The lines from the start of the records below through the line containing "In cl (@command_lines" are to be copied exactly, both ends included, with nothing added.

=== Materials provided ===

(** X1 when [eloquent] is sourced: the first script is the prefix followed by
    [rosdep update]. *)
Lemma commands_are_prefixed_witness :
  exists cl,
    In cl (@command_lines linux sourcing_eloquent) /\
    "source /opt/ros/eloquent/setup.sh && rosdep update" = commandPrefix sourcing_eloquent ++ cl.
Proof.
  assert (Hin : In {| ev_action := rosdepUpdate sourcing_eloquent; ev_status := Exited 0;
                      ev_world := directories "linux" healthy 5 |}
                   (log (@main linux sourcing_eloquent 5))) by found_at 0.
  destruct (@commands_are_prefixed linux sourcing_eloquent 5 _
              "source /opt/ros/eloquent/setup.sh && rosdep update" Hin) as [H|H].
  - eexists _, _. reflexivity.
  - discriminate H.
  - exact H.
Defined.

(** X3 when the build exits with 2: the log ends with the build and the call
    of [core.setFailed]. *)
Lemma first_failure_aborts_witness :
  failure (@main broken scenario 5)
  = Some "The process '/bin/bash' failed with exit code 2" /\
  exists before w',
    log (@main broken scenario 5) =
    (before ++ [build_failed;
                {| ev_action := SetFailed "The process '/bin/bash' failed with exit code 2";
                   ev_status := Done; ev_world := w' |}])%list.
Proof.
  assert (Hin : In build_failed (log (@main broken scenario 5)))
    by found_at 10.
  exact (@first_failure_aborts broken scenario 5 build_failed _
           Hin eq_refl).
Defined.

(** X4 in the scenario. *)
Lemma success_performs_the_plan_witness :
  map ev_action (log (@main linux scenario 5)) = @plan linux scenario.
Proof. exact (@success_performs_the_plan linux scenario 5 eq_refl). Defined.

(** X5 for an invocation without package name. *)
Lemma missing_package_name_fails_witness :
  failure (@main linux (invocation (inputs "" "https://example.com/ros2.repos" "" "" "") None) 5)
  = Some "Input required and not supplied: package-name".
Proof.
  rewrite (@missing_package_name_fails linux
             (invocation (inputs "" "https://example.com/ros2.repos" "" "" "") None) 5 eq_refl).
  reflexivity.
Defined.
(** Requests served one at a time.  When the fetch of ["en"] fails
    during the first data-serving request, the load leaves the store as it
    was, the built-in fallback alone under ["en"], and the list of
    available languages; the handler sets the loaded flag all the same,
    and no later request fetches anything. *)
Theorem primary_failure_keeps_fallback (env : Env) (request : Request)
    (st : State) :
  reachable st →
  dataLoaded st = false →
  data_serving (route request) = true →
  remote env words_url = None →
  let r := handle env request st in
  loaded_data env st = {[ "en" := fallback_words ]} ∧
  availableLanguages (state_after r) = ["en"] ∧
  (route request ≠ Word → languageData (state_after r) = {[ "en" := fallback_words ]}) ∧
  fetched r = [words_url] ∧
  dataLoaded (state_after r) = true ∧
  ∀ evs ev, fetched (serve (foldl step (state_after r) evs) ev) = [].
Proof.
  intros Hreach Hflag Hroute Hfail r.
  pose proof (reachable_unloaded st Hreach Hflag) as Hinit. subst st.
  assert (ensure_loaded env initial_state
          = ({| rateLimits := ∅; languageData := initial_languageData;
                availableLanguages := ["en"]; dataLoaded := true |},
             [words_url])) as Hload.
  { unfold ensure_loaded. simpl.
    by rewrite (loadWordData_primary_failed _ _ _ Hfail). }
  assert (dataLoaded (state_after r) = true) as Hset
    by (by apply handle_dataLoaded).
  split; [unfold loaded_data; by rewrite Hload|].
  split; [|split; [|split; [|split; [done|]]]].
  - subst r. unfold handle. destruct (route request); try done.
    + unfold handle_languages. by rewrite Hload.
    + by rewrite handle_all_availableLanguages, Hload.
    + by rewrite handle_word_availableLanguages, Hload.
  - intros Hnw. subst r. unfold handle. destruct (route request); try done.
    + unfold handle_languages. by rewrite Hload.
    + rewrite handle_all_languageData. unfold loaded_data. by rewrite Hload.
  - subst r. by rewrite handle_fetched, Hroute, Hload.
  - intros evs ev. by apply loaded_run_fetches_nothing.
Qed.
(** * MovieMeter: the top-rated aggregation and the movie service

    A shallow embedding of [services/MovieService.js] and of
    [repositories/RatingRepository.js] (the aggregation pipeline run by
    [getTopRatedAggregates]), together with the properties their
    specification states about them.

    Conventions of the embedding.
    - A JavaScript string is a [string]; each [ascii] stands for the code
      unit of the same number (U+0000 to U+00FF).
    - A JavaScript number is a binary64 value.  Where the code clamps what
      [parseInt] gives ([getTopRated]) the number is a [Z], [NaN] being the
      [None] of an [option Z]: rounding is monotone and the bounds are
      representable, so the clamped result is that of the exact integer.
      Where it does not ([getAllMovies]), the number is a [Js.Number]: an
      integer that binary64 represents, an infinity or [NaN], and the
      arithmetic rounds.  Both zeros are 0.  A count of documents is an
      integer below 2^53.
    - Rating scores and their means are exact rationals [Q]: the engine
      computes them in binary floating point, which this development
      idealises.  Equality of such values is [Qeq], written [==].
    - A promise is its outcome: [Resolved v] or [Rejected e].
    - The [movies] collection is a finite map from [_id] to document, so an
      [_id] is unique by construction; the [ratings] collection is the list
      of its documents in natural order. *)

From Stdlib Require Import ZArith QArith Qround Ascii String SpecFloat.
From stdpp Require Import base option list sorting gmap strings.

Local Open Scope Z_scope.
(** * StudyTree LMS: the lecture processing pipeline of [backend/server.js]

    A shallow embedding of the processing core of the server: the AI client
    [callAI], the text post-processors ([formatTranscript], [generateSummary],
    [generateQuizzes]), frame extraction, the two orchestrators
    ([processLecture], [processYouTubeLecture]) and the status route.

    Conventions.
    - A JavaScript string is the list of its UTF-16 code units ([jsstring]).
    - Asynchronous code is written in a state-and-exception monad [M]:
      every [await] is a sequenced step, a rejected promise is an exception.
    - Everything outside the process (the HTTP endpoint of the AI backend, the
      media tools, the markup renderer, the database, the random number
      generator) is an oracle of the environment [Env]; each use is recorded
      in the trace of the world, in order.
    - [m w = (r, w')] reads: the computation [m], started in the world [w],
      settles with the outcome [r] and leaves the world [w']. The oracles
      describe the endings in which every promise settles. A tool that never
      ends leaves its promise pending, and an exception thrown inside a
      callback or an event listener ([readFileSync] or [unlinkSync] in the
      [close] listener of [transcribeWithWhisper]; the callback of [ffprobe]
      and the [end] listener, with its [readdirSync], in [extractFrames]) is
      not a rejection of the promise: neither has an outcome in [M]. The
      statements below are about the runs in which every step settles.
    - The numbers of a parsed JSON text and the duration of a video are kept
      as exact rationals; the arithmetic on the duration that stamps the
      slides is done in binary64, as the engine does it.
    - [console] output is not part of the model. *)

From Stdlib Require Import String Ascii DecimalString.
From Stdlib Require Import List ZArith NArith QArith Qround Bool.
From Stdlib Require Import Lia Permutation Arith.
From Stdlib Require Qcanon.
From Stdlib Require Floats.SpecFloat.
Import ListNotations.
Close Scope Q_scope.

Set Implicit Arguments.
Set Warnings "-register-all".

(* ================================================================= *)
(** ** JavaScript strings *)

Module Str.

Definition jsstring := list N.

(** The code units of an ASCII literal. *)
Definition js (s : string) : jsstring :=
  map N_of_ascii (list_ascii_of_string s).

(** Same, with every apostrophe of the literal standing for a double quote
    (code unit 34), to write JSON texts legibly. *)
Definition jsq (s : string) : jsstring :=
  map (fun c => if N.eqb c 39 then 34%N else c) (js s).

Definition newline : jsstring := [10%N].

Fixpoint eqb (s t : jsstring) : bool :=
  match s, t with
  | [], [] => true
  | c :: s', d :: t' => N.eqb c d && eqb s' t'
  | _, _ => false
  end.

Definition is_empty (s : jsstring) : bool :=
  match s with [] => true | _ => false end.

(** [s.indexOf(c)] for a one-unit search string: the first position of [c],
    or -1. *)
Fixpoint indexOf_from (c : N) (s : jsstring) (i : Z) : Z :=
  match s with
  | [] => (-1)%Z
  | x :: r => if N.eqb x c then i else indexOf_from c r (i + 1)%Z
  end.

Definition indexOf (s : jsstring) (c : N) : Z := indexOf_from c s 0%Z.

(** [s.lastIndexOf(c)]: the last position of [c], or -1. *)
Fixpoint lastIndexOf_from (c : N) (s : jsstring) (i found : Z) : Z :=
  match s with
  | [] => found
  | x :: r => lastIndexOf_from c r (i + 1)%Z (if N.eqb x c then i else found)
  end.

Definition lastIndexOf (s : jsstring) (c : N) : Z :=
  lastIndexOf_from c s 0%Z (-1)%Z.

(** [s.substring(a, b)]: both arguments are clamped to [0, length], and
    swapped when the first exceeds the second. *)
Definition clamp_index (len x : Z) : Z := Z.max 0 (Z.min x len).

Definition substring (s : jsstring) (a b : Z) : jsstring :=
  let len := Z.of_nat (length s) in
  let a' := clamp_index len a in
  let b' := clamp_index len b in
  let lo := Z.min a' b' in
  let hi := Z.max a' b' in
  firstn (Z.to_nat (hi - lo)) (skipn (Z.to_nat lo) s).

(** [s.startsWith(t)] and [s.includes(t)]. *)
Fixpoint starts_with (t s : jsstring) : bool :=
  match t, s with
  | [], _ => true
  | c :: t', d :: s' => N.eqb c d && starts_with t' s'
  | _ :: _, [] => false
  end.

Fixpoint includes (s t : jsstring) : bool :=
  starts_with t s || match s with [] => false | _ :: s' => includes s' t end.

(** [s.replace(pattern, replacement)] for a string pattern and a replacement
    without dollar signs: the first occurrence is replaced. *)
Fixpoint replace_first (s pattern replacement : jsstring) : jsstring :=
  if starts_with pattern s then replacement ++ skipn (length pattern) s
  else match s with
       | [] => []
       | c :: r => c :: replace_first r pattern replacement
       end.

(** White space and line terminators, as [trim] removes them. *)
Definition is_space (c : N) : bool :=
  (N.leb 9 c && N.leb c 13) || N.eqb c 32 || N.eqb c 160 || N.eqb c 5760
  || (N.leb 8192 c && N.leb c 8202) || N.eqb c 8232 || N.eqb c 8233
  || N.eqb c 8239 || N.eqb c 8287 || N.eqb c 12288 || N.eqb c 65279.

Fixpoint trim_start (s : jsstring) : jsstring :=
  match s with
  | c :: r => if is_space c then trim_start r else s
  | [] => []
  end.

Definition trim (s : jsstring) : jsstring :=
  rev (trim_start (rev (trim_start s))).

End Str.
Import Str.

(* ================================================================= *)
(** ** JSON values and [JSON.parse] *)

Module JSON.

(** A parsed JSON value. A number is kept as the exact rational its literal
    denotes, in lowest terms. The engine rounds it to binary64: the two agree
    on every literal binary64 represents exactly, in particular on the
    integers below 2^53, and no statement below is about any other number.
    An object is the list of its properties in insertion order, each key
    once (the engine enumerates integer-like keys first; the program reads
    properties by name only). *)
Inductive json : Type :=
| JNull
| JBool (b : bool)
| JNum (q : Q)
| JStr (s : jsstring)
| JArr (items : list json)
| JObj (fields : list (jsstring * json)).

Fixpoint get_field (k : jsstring) (fields : list (jsstring * json)) : option json :=
  match fields with
  | [] => None
  | (k', v) :: r => if Str.eqb k k' then Some v else get_field k r
  end.

(** Assignment to a property: an existing key keeps its place. *)
Fixpoint set_field (k : jsstring) (v : json) (fields : list (jsstring * json))
  : list (jsstring * json) :=
  match fields with
  | [] => [(k, v)]
  | (k', v') :: r =>
      if Str.eqb k k' then (k', v) :: r else (k', v') :: set_field k v r
  end.

(** *** Lexer: one pass over the code units *)

Inductive token : Type :=
| TLBracket | TRBracket | TLBrace | TRBrace | TColon | TComma
| TNull | TTrue | TFalse
| TNumber (q : Q)
| TString (s : jsstring).

(** Where we are inside a number literal: an optional minus; a zero, or a
    non-zero digit and more digits; optionally a dot and digits; optionally
    an exponent mark, a sign and digits. *)
Inductive num_state : Type :=
| NMinus | NZero | NInt | NDot | NFrac | NExp | NExpSign | NExpInt.

Record num_acc : Type := mk_num {
  n_neg : bool;      (* a leading minus *)
  n_mant : Z;        (* the digits of the integer and fraction parts *)
  n_scale : Z;       (* how many of them are fraction digits *)
  n_eneg : bool;     (* a minus in the exponent *)
  n_exp : Z          (* the digits of the exponent *)
}.

Definition num_value (a : num_acc) : Q :=
  let m := if n_neg a then (- n_mant a)%Z else n_mant a in
  let e := ((if n_eneg a then - n_exp a else n_exp a) - n_scale a)%Z in
  if (0 <=? e)%Z then Qred (Qmake (m * 10 ^ e) 1)
  else Qred (Qmake m (Z.to_pos (10 ^ (- e)))).

Inductive lex_mode : Type :=
| LStart
| LWord (expected : jsstring) (t : token)
| LNum (st : num_state) (a : num_acc)
| LStr (acc : jsstring)
| LEsc (acc : jsstring)
| LHex (acc : jsstring) (remaining : nat) (v : N).

Definition is_ws (c : N) : bool :=
  N.eqb c 32 || N.eqb c 9 || N.eqb c 10 || N.eqb c 13.

Definition digit_of (c : N) : option Z :=
  if (N.leb 48 c && N.leb c 57)%bool then Some (Z.of_N c - 48)%Z else None.

Definition hex_of (c : N) : option N :=
  if (N.leb 48 c && N.leb c 57)%bool then Some (c - 48)%N
  else if (N.leb 65 c && N.leb c 70)%bool then Some (c - 55)%N
  else if (N.leb 97 c && N.leb c 102)%bool then Some (c - 87)%N
  else None.

Definition num_start (neg : bool) (d : Z) : num_acc := mk_num neg d 0 false 0.

Definition lex_start (c : N) : option (list token * lex_mode) :=
  if is_ws c then Some ([], LStart)
  else if N.eqb c 91 then Some ([TLBracket], LStart)
  else if N.eqb c 93 then Some ([TRBracket], LStart)
  else if N.eqb c 123 then Some ([TLBrace], LStart)
  else if N.eqb c 125 then Some ([TRBrace], LStart)
  else if N.eqb c 58 then Some ([TColon], LStart)
  else if N.eqb c 44 then Some ([TComma], LStart)
  else if N.eqb c 34 then Some ([], LStr [])
  else if N.eqb c 45 then Some ([], LNum NMinus (num_start true 0))
  else if N.eqb c 48 then Some ([], LNum NZero (num_start false 0))
  else if N.eqb c 110 then Some ([], LWord (js "ull") TNull)
  else if N.eqb c 116 then Some ([], LWord (js "rue") TTrue)
  else if N.eqb c 102 then Some ([], LWord (js "alse") TFalse)
  else match digit_of c with
       | Some d => Some ([], LNum NInt (num_start false d))
       | None => None
       end.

===

Worked solution:
(** X1 when [eloquent] is sourced: the first script is the prefix followed by
    [rosdep update]. *)
Lemma commands_are_prefixed_witness :
  exists cl,
    In cl (@command_lines linux sourcing_eloquent) /\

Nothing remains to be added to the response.